===== AVAILABLE DATA
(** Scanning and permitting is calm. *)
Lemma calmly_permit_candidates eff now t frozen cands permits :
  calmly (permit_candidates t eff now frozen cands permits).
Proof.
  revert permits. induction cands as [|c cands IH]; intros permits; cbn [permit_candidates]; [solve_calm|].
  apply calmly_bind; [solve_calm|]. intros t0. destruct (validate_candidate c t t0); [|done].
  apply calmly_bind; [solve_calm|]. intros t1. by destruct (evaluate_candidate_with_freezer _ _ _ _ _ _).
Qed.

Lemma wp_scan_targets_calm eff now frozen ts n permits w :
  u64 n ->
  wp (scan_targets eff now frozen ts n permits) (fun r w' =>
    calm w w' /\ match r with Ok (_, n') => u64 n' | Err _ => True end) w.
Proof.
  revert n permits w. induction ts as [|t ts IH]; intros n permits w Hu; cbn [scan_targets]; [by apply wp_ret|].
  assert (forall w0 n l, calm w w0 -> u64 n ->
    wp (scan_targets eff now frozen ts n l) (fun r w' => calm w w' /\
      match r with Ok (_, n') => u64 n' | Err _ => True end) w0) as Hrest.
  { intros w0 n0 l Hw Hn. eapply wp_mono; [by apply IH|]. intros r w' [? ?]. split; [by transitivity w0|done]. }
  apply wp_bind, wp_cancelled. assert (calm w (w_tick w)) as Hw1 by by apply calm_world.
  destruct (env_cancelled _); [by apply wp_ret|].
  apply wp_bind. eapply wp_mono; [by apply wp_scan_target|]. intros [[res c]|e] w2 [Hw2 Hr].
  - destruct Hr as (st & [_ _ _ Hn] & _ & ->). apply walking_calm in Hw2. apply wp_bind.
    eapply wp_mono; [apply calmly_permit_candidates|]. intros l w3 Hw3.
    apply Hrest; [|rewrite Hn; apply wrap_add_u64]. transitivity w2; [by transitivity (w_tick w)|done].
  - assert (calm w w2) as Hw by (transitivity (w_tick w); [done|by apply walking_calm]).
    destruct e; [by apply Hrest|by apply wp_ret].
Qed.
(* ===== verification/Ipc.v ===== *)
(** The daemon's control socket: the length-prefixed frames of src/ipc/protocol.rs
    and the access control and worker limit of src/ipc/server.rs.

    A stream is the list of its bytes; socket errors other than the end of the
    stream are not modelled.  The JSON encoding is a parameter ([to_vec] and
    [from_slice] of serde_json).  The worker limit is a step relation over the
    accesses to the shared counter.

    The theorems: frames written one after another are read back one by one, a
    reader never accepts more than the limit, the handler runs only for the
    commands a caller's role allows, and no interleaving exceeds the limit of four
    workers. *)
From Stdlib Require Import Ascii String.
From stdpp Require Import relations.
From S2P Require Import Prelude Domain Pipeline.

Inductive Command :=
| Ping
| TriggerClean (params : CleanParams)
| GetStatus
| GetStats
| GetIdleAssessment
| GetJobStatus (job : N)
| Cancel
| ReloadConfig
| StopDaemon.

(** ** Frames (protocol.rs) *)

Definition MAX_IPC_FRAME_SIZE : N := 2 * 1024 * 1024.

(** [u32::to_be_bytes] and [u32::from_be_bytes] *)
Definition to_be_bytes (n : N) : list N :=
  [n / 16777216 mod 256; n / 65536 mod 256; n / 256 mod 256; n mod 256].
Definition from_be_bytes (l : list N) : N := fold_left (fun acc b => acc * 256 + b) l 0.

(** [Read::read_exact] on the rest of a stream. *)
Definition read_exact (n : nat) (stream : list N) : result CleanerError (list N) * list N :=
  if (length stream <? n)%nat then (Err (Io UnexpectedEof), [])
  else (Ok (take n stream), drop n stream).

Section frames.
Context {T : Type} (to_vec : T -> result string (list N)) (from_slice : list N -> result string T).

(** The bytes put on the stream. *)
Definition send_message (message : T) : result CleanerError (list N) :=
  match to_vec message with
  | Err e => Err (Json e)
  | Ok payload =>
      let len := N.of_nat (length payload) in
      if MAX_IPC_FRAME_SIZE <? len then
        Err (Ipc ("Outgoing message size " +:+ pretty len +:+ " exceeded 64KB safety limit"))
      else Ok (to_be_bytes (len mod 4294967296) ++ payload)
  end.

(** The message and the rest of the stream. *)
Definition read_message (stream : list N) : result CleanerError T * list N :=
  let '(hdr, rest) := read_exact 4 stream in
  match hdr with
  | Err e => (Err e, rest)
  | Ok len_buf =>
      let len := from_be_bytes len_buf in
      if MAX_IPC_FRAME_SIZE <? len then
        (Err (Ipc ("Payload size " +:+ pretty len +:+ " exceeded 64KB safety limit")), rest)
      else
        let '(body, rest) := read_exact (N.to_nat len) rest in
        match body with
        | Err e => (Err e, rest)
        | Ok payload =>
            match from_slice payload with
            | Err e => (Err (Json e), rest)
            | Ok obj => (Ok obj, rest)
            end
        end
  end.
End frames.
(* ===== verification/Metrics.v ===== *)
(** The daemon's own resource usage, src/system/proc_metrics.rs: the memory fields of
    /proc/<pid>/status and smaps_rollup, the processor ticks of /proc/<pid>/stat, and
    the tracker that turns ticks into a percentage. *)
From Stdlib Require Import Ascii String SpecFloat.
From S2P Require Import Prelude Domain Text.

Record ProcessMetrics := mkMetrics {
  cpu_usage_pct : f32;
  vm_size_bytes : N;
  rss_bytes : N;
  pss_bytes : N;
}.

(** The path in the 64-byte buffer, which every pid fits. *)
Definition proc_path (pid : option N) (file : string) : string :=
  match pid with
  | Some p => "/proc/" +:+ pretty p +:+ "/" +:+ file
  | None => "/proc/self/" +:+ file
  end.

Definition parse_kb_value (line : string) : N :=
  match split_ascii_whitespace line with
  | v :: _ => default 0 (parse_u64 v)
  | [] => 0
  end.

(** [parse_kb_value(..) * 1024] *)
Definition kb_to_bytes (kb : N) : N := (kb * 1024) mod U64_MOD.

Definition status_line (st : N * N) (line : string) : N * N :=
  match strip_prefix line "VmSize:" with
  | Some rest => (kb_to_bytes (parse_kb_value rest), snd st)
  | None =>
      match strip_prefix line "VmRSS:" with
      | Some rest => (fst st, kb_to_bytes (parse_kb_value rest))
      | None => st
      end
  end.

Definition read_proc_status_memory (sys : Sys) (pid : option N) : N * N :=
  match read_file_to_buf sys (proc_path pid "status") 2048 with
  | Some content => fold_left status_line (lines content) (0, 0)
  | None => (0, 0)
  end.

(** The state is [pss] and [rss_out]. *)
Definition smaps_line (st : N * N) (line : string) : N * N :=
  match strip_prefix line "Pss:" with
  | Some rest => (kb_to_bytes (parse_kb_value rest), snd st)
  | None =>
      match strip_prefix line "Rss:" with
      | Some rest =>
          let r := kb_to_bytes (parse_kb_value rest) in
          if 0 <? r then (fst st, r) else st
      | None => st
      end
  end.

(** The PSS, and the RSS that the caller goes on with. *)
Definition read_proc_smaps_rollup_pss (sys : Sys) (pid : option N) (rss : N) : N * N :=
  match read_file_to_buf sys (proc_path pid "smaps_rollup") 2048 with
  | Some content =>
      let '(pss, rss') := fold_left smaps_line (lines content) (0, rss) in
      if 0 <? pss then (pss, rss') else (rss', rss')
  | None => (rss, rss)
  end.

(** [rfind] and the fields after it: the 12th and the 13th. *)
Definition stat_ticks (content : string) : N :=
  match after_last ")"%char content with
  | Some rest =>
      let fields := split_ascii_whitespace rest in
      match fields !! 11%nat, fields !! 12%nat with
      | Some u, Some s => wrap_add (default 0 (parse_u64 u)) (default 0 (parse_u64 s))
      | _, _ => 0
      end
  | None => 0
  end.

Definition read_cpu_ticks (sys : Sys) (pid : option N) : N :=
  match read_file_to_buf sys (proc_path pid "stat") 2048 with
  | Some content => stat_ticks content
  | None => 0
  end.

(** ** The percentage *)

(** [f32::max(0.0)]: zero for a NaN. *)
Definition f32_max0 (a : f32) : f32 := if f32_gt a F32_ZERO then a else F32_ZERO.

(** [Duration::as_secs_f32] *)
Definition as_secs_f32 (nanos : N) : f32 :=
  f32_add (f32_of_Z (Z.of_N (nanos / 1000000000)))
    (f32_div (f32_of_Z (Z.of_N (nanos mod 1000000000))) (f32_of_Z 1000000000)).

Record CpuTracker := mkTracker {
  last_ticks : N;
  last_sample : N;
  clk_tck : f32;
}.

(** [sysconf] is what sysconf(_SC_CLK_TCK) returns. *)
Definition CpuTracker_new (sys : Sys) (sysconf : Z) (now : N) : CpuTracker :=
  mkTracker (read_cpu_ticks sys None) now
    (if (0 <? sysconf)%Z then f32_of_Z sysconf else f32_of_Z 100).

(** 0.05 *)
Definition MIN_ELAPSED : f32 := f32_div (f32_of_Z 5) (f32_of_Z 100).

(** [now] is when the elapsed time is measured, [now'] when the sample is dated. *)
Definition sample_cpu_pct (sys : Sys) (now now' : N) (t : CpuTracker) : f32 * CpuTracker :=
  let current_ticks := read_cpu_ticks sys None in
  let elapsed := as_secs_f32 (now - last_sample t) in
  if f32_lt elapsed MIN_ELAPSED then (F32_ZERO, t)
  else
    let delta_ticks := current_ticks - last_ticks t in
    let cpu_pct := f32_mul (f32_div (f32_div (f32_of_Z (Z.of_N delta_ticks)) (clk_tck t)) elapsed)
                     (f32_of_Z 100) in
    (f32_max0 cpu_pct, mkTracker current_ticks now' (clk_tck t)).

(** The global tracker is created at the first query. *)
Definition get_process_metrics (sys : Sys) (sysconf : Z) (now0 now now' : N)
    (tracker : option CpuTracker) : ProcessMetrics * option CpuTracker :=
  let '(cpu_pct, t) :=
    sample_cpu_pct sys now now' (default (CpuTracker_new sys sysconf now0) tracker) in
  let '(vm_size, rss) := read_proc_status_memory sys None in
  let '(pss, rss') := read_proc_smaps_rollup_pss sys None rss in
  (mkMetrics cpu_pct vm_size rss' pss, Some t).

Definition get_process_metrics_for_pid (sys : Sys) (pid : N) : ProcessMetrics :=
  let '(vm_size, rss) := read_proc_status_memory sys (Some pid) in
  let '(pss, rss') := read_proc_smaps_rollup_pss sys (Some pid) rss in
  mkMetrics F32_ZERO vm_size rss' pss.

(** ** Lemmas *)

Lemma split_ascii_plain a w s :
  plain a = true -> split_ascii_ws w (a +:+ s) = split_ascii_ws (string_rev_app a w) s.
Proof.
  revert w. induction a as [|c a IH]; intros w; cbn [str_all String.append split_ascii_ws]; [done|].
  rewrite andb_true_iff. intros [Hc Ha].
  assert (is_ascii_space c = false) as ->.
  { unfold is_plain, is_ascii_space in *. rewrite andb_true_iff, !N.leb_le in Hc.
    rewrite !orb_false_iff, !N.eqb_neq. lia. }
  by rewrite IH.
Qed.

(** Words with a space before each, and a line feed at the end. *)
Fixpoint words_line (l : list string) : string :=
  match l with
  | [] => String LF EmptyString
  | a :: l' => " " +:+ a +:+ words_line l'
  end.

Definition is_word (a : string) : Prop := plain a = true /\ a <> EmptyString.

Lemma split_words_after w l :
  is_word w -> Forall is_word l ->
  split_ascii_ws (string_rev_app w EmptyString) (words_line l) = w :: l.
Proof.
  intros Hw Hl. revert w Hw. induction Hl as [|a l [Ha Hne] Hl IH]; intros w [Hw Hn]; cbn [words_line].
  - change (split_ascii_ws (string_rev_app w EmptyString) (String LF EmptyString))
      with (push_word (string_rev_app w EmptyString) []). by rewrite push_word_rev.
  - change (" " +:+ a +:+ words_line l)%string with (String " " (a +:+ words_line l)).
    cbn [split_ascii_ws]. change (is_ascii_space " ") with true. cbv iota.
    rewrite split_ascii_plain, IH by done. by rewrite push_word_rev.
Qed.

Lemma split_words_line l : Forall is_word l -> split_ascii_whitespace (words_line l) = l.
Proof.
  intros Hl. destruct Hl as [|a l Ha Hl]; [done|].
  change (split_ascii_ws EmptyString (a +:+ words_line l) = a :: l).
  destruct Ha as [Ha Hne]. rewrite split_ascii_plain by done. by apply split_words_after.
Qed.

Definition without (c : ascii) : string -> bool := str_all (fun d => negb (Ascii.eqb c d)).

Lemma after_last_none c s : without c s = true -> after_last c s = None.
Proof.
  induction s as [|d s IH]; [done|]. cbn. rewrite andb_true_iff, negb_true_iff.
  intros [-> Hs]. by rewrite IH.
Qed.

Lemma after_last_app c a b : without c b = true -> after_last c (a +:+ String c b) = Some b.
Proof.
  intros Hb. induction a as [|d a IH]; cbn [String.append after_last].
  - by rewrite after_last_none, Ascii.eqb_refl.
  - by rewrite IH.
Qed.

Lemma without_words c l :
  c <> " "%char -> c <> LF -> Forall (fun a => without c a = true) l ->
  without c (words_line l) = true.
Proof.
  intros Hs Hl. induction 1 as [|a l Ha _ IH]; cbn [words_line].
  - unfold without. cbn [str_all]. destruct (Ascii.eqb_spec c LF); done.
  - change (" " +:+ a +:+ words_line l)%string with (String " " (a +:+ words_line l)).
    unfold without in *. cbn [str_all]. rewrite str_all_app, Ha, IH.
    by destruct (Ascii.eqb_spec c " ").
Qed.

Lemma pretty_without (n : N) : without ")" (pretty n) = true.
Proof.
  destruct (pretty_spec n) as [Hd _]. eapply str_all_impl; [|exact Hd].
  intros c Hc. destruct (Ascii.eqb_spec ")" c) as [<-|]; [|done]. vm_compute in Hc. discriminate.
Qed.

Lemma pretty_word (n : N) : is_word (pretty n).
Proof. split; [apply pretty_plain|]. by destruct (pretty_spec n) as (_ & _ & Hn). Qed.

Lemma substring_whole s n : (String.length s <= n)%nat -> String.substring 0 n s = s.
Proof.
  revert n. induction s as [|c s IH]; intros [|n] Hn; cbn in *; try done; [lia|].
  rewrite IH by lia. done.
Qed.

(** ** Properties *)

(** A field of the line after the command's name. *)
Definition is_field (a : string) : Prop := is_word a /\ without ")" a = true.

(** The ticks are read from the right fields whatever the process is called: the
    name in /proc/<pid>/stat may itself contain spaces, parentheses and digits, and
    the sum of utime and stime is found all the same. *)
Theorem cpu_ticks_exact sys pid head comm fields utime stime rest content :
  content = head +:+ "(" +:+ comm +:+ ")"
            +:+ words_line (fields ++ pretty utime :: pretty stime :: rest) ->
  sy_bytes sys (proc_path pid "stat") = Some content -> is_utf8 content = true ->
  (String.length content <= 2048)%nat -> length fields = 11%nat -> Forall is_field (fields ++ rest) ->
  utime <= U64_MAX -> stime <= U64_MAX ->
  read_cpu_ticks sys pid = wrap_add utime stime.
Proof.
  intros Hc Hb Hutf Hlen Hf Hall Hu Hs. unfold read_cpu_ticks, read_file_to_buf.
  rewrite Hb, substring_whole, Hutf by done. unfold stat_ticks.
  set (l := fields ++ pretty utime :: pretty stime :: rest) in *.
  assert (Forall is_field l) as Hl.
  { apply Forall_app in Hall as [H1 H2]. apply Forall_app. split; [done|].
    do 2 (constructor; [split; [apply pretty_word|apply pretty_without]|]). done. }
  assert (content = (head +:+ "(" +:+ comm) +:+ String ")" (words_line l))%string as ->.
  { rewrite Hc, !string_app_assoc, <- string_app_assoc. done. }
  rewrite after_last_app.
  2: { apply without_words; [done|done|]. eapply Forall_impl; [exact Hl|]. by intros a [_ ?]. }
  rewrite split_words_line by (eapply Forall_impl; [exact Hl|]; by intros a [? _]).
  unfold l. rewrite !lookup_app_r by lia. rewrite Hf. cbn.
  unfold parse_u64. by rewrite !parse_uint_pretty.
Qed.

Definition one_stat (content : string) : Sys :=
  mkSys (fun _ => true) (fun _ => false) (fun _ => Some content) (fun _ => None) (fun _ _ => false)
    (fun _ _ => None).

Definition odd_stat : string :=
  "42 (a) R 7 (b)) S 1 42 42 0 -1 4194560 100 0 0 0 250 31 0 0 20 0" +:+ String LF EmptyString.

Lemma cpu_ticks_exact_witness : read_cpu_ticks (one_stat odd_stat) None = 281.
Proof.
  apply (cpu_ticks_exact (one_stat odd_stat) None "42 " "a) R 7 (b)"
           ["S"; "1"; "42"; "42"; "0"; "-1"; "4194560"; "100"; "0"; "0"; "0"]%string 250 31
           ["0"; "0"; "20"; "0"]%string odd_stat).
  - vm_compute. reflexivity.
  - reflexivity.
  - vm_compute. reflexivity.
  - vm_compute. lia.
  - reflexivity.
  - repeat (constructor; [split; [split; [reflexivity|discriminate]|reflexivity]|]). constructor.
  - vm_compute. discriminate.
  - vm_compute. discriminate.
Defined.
==========
[WHAT TO DO]: Please give again the lines above between the line holding "mkMetrics F32_ZERO vm_size rss' pss." and the line holding "Fixpoint words_line (l", inclusive, exactly as they are and with nothing added.

[ANSWER FOR THE TASK]:
  mkMetrics F32_ZERO vm_size rss' pss.

(** ** Lemmas *)

Lemma split_ascii_plain a w s :
  plain a = true -> split_ascii_ws w (a +:+ s) = split_ascii_ws (string_rev_app a w) s.
Proof.
  revert w. induction a as [|c a IH]; intros w; cbn [str_all String.append split_ascii_ws]; [done|].
  rewrite andb_true_iff. intros [Hc Ha].
  assert (is_ascii_space c = false) as ->.
  { unfold is_plain, is_ascii_space in *. rewrite andb_true_iff, !N.leb_le in Hc.
    rewrite !orb_false_iff, !N.eqb_neq. lia. }
  by rewrite IH.
Qed.

(** Words with a space before each, and a line feed at the end. *)
Fixpoint words_line (l : list string) : string :=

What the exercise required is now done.